*** Opening Given data ***

(** * Docmost MCP gateway: a shallow embedding of [server.js], [docmostClient.js]
      and [config.js], and the properties of its specification.

    The gateway is a Node.js program.  Its pure parts become Rocq functions over a
    small model of JavaScript values; its effects (the [fetch] calls towards the
    Docmost backend) are threaded through an explicit world that records every
    request sent and scripts every response received.  The only loop of the
    program, the pagination loop of [listPages], runs on fuel.

    Logging, the HTTP listener and the handling of signals are outside the
    model: the handler is a function from an incoming request to the response
    it writes.

    Conventions.
    - A JavaScript string is a Rocq [string] holding its UTF-8 bytes.  A
      surrogate pair is the four bytes of its code point; a surrogate that
      stands alone is written on three bytes, as the other code points of its
      size are.
    - A JavaScript number is an integer [Z], read as the double nearest to it,
      which is itself up to [2^53].  The program tests numbers for truthiness,
      prints them, and increments a page counter, which counts the requests
      sent and stays below [2^53].
    - An object is the list of its own enumerable properties in enumeration order.
*)

From Stdlib Require Import String Ascii List ZArith NArith Bool Lia DecimalString.
Import ListNotations.
Set Warnings "-register-all".

Open Scope string_scope.
Open Scope Z_scope.

(* ================================================================== *)
(** * JavaScript values and the builtins the program calls            *)
(* ================================================================== *)

Module Js.

Inductive JsVal : Type :=
| JUndefined
| JNull
| JBool (b : bool)
| JNum (z : Z)
| JStr (s : string)
| JArr (l : list JsVal)
| JObj (m : list (string * JsVal)).

(** [Boolean(v)], and the test of [if (v)], [!v], [a || b]. *)
Definition truthy (v : JsVal) : bool :=
  match v with
  | JUndefined | JNull => false
  | JBool b => b
  | JNum z => negb (z =? 0)
  | JStr s => negb (s =? EmptyString)%string
  | JArr _ | JObj _ => true
  end.

(** [a || b] *)
Definition or (a b : JsVal) : JsVal := if truthy a then a else b.

Definition nullish (v : JsVal) : bool :=
  match v with JUndefined | JNull => true | _ => false end.

(** [typeof v === 'object'] *)
Definition typeof_object (v : JsVal) : bool :=
  match v with JNull | JArr _ | JObj _ => true | _ => false end.

(** Strict equality with a string literal, as in [tool === 'create_page'] and the
    [case] labels of a [switch]. *)
Definition is_str (v : JsVal) (lit : string) : bool :=
  match v with JStr s => (s =? lit)%string | _ => false end.

(** ** Own properties *)

Fixpoint lookup (k : string) (m : list (string * JsVal)) : option JsVal :=
  match m with
  | [] => None
  | (k', v) :: r => if (k =? k')%string then Some v else lookup k r
  end.

(** [Object.prototype.hasOwnProperty.call(v, k)] for a key that is neither an
    array index nor ["length"]. *)
Definition hasOwn (v : JsVal) (k : string) : bool :=
  match v with
  | JObj m => match lookup k m with Some _ => true | None => false end
  | _ => false
  end.

(** [v?.k], and [v.k] or a destructuring [{ k } = v] when [v] is known not to be
    null or undefined.  The keys the program reads ([tool], [params], [jsonrpc],
    [method], [id], [name], [arguments], [spaceId], [pageId], [query], [title],
    [content], [folderId], [payload], [items], [meta], [hasNextPage], [data],
    [headers]) are
    no property of a string, a number, a boolean or an array, nor of any
    prototype, so only an object can answer with something else than
    [undefined]. *)
Definition get (v : JsVal) (k : string) : JsVal :=
  match v with
  | JObj m => match lookup k m with Some x => x | None => JUndefined end
  | _ => JUndefined
  end.

(** ** Strings *)

Definition dquote : string := String "034" EmptyString.
Definition squote : string := String "039" EmptyString.
Definition backslash : string := String "092" EmptyString.

Definition lower_ascii (c : ascii) : ascii :=
  let n := nat_of_ascii c in
  if ((65 <=? n) && (n <=? 90))%nat then ascii_of_nat (n + 32) else c.

(** [s.toLowerCase()].  Only ASCII letters are folded: the program searches the
    folded text for needles built from the letters of [true], [yes], [on] and
    [<!doctype html], and no character outside ASCII folds to one of those
    letters (only [k] and [i] are images of such characters). *)
Fixpoint toLowerCase (s : string) : string :=
  match s with
  | EmptyString => EmptyString
  | String c r => String (lower_ascii c) (toLowerCase r)
  end.

(** [s.startsWith(p)] *)
Definition startsWith (s p : string) : bool := String.prefix p s.

(** [s.includes(needle)] *)
Fixpoint includes (s needle : string) : bool :=
  String.prefix needle s ||
  match s with
  | EmptyString => false
  | String _ r => includes r needle
  end.

(** [s.split(sep)] for a separator of one ASCII character. *)
Fixpoint split (sep : ascii) (s : string) : list string :=
  match s with
  | EmptyString => [EmptyString]
  | String c r =>
      if Ascii.eqb c sep then EmptyString :: split sep r
      else match split sep r with
           | [] => [String c EmptyString]
           | h :: t => String c h :: t
           end
  end.

Definition is_continuation (c : ascii) : bool :=
  let n := nat_of_ascii c in ((128 <=? n) && (n <? 192))%nat.

Fixpoint code_points_aux (s : string) : string * list string :=
  match s with
  | EmptyString => (EmptyString, [])
  | String c r =>
      let '(pending, acc) := code_points_aux r in
      if is_continuation c then (String c pending, acc)
      else (EmptyString, String c pending :: acc)
  end.

(** The characters a string yields when iterated ([...s]): its code points, each
    one a lead byte with the continuation bytes that follow it. *)
Definition code_points (s : string) : list string :=
  let '(pending, acc) := code_points_aux s in
  match pending with EmptyString => acc | _ => pending :: acc end.

(** The surrogate [x], between [0xD800] and [0xDFFF], as a string. *)
Definition surrogate (x : N) : string :=
  String (ascii_of_N 237)
    (String (ascii_of_N (128 + (x / 64) mod 64))
       (String (ascii_of_N (128 + x mod 64)) EmptyString)).

(** The UTF-16 code units of a code point: itself, or its two surrogates when
    it is written on four bytes. *)
Definition units_of (point : string) : list string :=
  match point with
  | String b0 (String b1 (String b2 (String b3 EmptyString))) =>
      if (240 <=? N_of_ascii b0)%N then
        let u := ((N_of_ascii b0 mod 8) * 262144 + (N_of_ascii b1 mod 64) * 4096
                  + (N_of_ascii b2 mod 64) * 64 + N_of_ascii b3 mod 64
                  - 65536)%N in
        [surrogate (55296 + u / 1024); surrogate (56320 + u mod 1024)]
      else [point]
  | _ => [point]
  end.

(** The characters a string holds at its indices ([s[0]], [s[1]], ...): its
    UTF-16 code units. *)
Definition code_units (s : string) : list string :=
  flat_map units_of (code_points s).

(** [s.length]: UTF-16 code units, one per code point and two for a code point
    written on four bytes. *)
Fixpoint length (s : string) : N :=
  match s with
  | EmptyString => 0%N
  | String c r =>
      let n := nat_of_ascii c in
      ((if is_continuation c then 0 else if (240 <=? n)%nat then 2 else 1)
       + length r)%N
  end.

(** [Buffer.byteLength(s)] *)
Definition byteLength (s : string) : Z := Z.of_nat (String.length s).

(** ** Numbers *)

(** The largest integer below which every integer is a double. *)
Definition safe : Z := 9007199254740992.

(** The double nearest to a positive integer, a tie going to the even
    mantissa.  A result of [2^1024] or more stands for [Infinity]. *)
Definition nearest_double (n : Z) : Z :=
  if n <=? safe then n
  else
    let e := Z.log2 n - 52 in
    let q := Z.shiftr n e in
    let r := n - Z.shiftl q e in
    let half := Z.shiftl 1 (e - 1) in
    Z.shiftl (if (half <? r) || ((r =? half) && Z.odd q) then q + 1 else q) e.

(** [Number.isFinite(n)] *)
Definition finite (z : Z) : bool :=
  nearest_double (Z.abs z) <? Z.shiftl 1 1024.

Definition digits (n : Z) : Decimal.uint := N.to_uint (Z.to_N n).

(** The integer with the fewest significant digits that the double [x], of [nd]
    digits, is the nearest double to, and the closest to [x] among those: tried
    with [k] significant digits, then with one more.  Seventeen digits tell
    any two doubles apart. *)
Fixpoint shortest (fuel : nat) (k nd x : Z) : Z :=
  match fuel with
  | O => x
  | S fuel' =>
      if nd <=? k then x
      else
        let p := 10 ^ (nd - k) in
        let below := (x / p) * p in
        let above := below + p in
        let b := nearest_double below =? x in
        let a := nearest_double above =? x in
        if b && a then
          if x - below <? above - x then below
          else if above - x <? x - below then above
          else if Z.even (x / p) then below else above
        else if b then below
        else if a then above
        else shortest fuel' (k + 1) nd x
  end.

Definition significand (d : Decimal.uint) : Decimal.uint :=
  Decimal.rev (Decimal.nzhead (Decimal.rev d)).

(** The exponent form of a numeral of more than 21 digits: [1e+21],
    [1.5e+22]. *)
Definition exponential (d : Decimal.uint) : string :=
  let e := "e+" ++ NilZero.string_of_uint (Nat.to_uint (Decimal.nb_digits d - 1)) in
  match NilEmpty.string_of_uint (significand d) with
  | EmptyString => "0"
  | String c EmptyString => String c e
  | String c r => String c ("." ++ r ++ e)
  end.

(** [String(n)] for a positive [n] above [safe]. *)
Definition large (n : Z) : string :=
  let x := nearest_double n in
  if Z.shiftl 1 1024 <=? x then "Infinity"
  else
    let v := digits (shortest 17 1 (Z.of_nat (Decimal.nb_digits (digits x))) x) in
    if (Decimal.nb_digits v <=? 21)%nat then NilZero.string_of_uint v
    else exponential v.

(** [String(n)] for the number an integer stands for: its decimal numeral up to
    [2^53]; above, the shortest numeral that reads back as the same double, in
    exponent form from 22 digits on. *)
Definition decimal (z : Z) : string :=
  if Z.abs z <=? safe then NilZero.string_of_int (Z.to_int z)
  else if z <? 0 then "-" ++ large (- z) else large z.

(** [String(v)] and [`${v}`] for a value parsed from JSON; [None] is the
    [TypeError] of an object that cannot be converted to a primitive value.  An
    own member [toString] hides [Object.prototype.toString], and no member of
    a parsed value is callable; the elements of an array are converted in
    turn. *)
Fixpoint ToString (v : JsVal) : option string :=
  match v with
  | JUndefined => Some "undefined"
  | JNull => Some "null"
  | JBool b => Some (if b then "true" else "false")
  | JNum z => Some (decimal z)
  | JStr s => Some s
  | JArr l =>
      option_map (String.concat ",")
        (fold_right (fun x acc =>
                       match match x with
                             | JUndefined | JNull => Some EmptyString
                             | _ => ToString x
                             end, acc with
                       | Some s, Some r => Some (s :: r)
                       | _, _ => None
                       end) (Some []) l)
  | JObj m =>
      match lookup "toString" m with
      | Some _ => None
      | None => Some "[object Object]"
      end
  end.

*** Closing Given data ***

* _Assignment_
Give again, word for word, every line of the listing above from the one with "Fixpoint shortest (fuel" to the one with "let x := nearest_double n in", both inclusive, and nothing beyond them.

* _Answer to this exercise_
Fixpoint shortest (fuel : nat) (k nd x : Z) : Z :=
  match fuel with
  | O => x
  | S fuel' =>
      if nd <=? k then x
      else
        let p := 10 ^ (nd - k) in
        let below := (x / p) * p in
        let above := below + p in
        let b := nearest_double below =? x in
        let a := nearest_double above =? x in
        if b && a then
          if x - below <? above - x then below
          else if above - x <? x - below then above
          else if Z.even (x / p) then below else above
        else if b then below
        else if a then above
        else shortest fuel' (k + 1) nd x
  end.

Definition significand (d : Decimal.uint) : Decimal.uint :=
  Decimal.rev (Decimal.nzhead (Decimal.rev d)).

(** The exponent form of a numeral of more than 21 digits: [1e+21],
    [1.5e+22]. *)
Definition exponential (d : Decimal.uint) : string :=
  let e := "e+" ++ NilZero.string_of_uint (Nat.to_uint (Decimal.nb_digits d - 1)) in
  match NilEmpty.string_of_uint (significand d) with
  | EmptyString => "0"
  | String c EmptyString => String c e
  | String c r => String c ("." ++ r ++ e)
  end.

(** [String(n)] for a positive [n] above [safe]. *)
Definition large (n : Z) : string :=
  let x := nearest_double n in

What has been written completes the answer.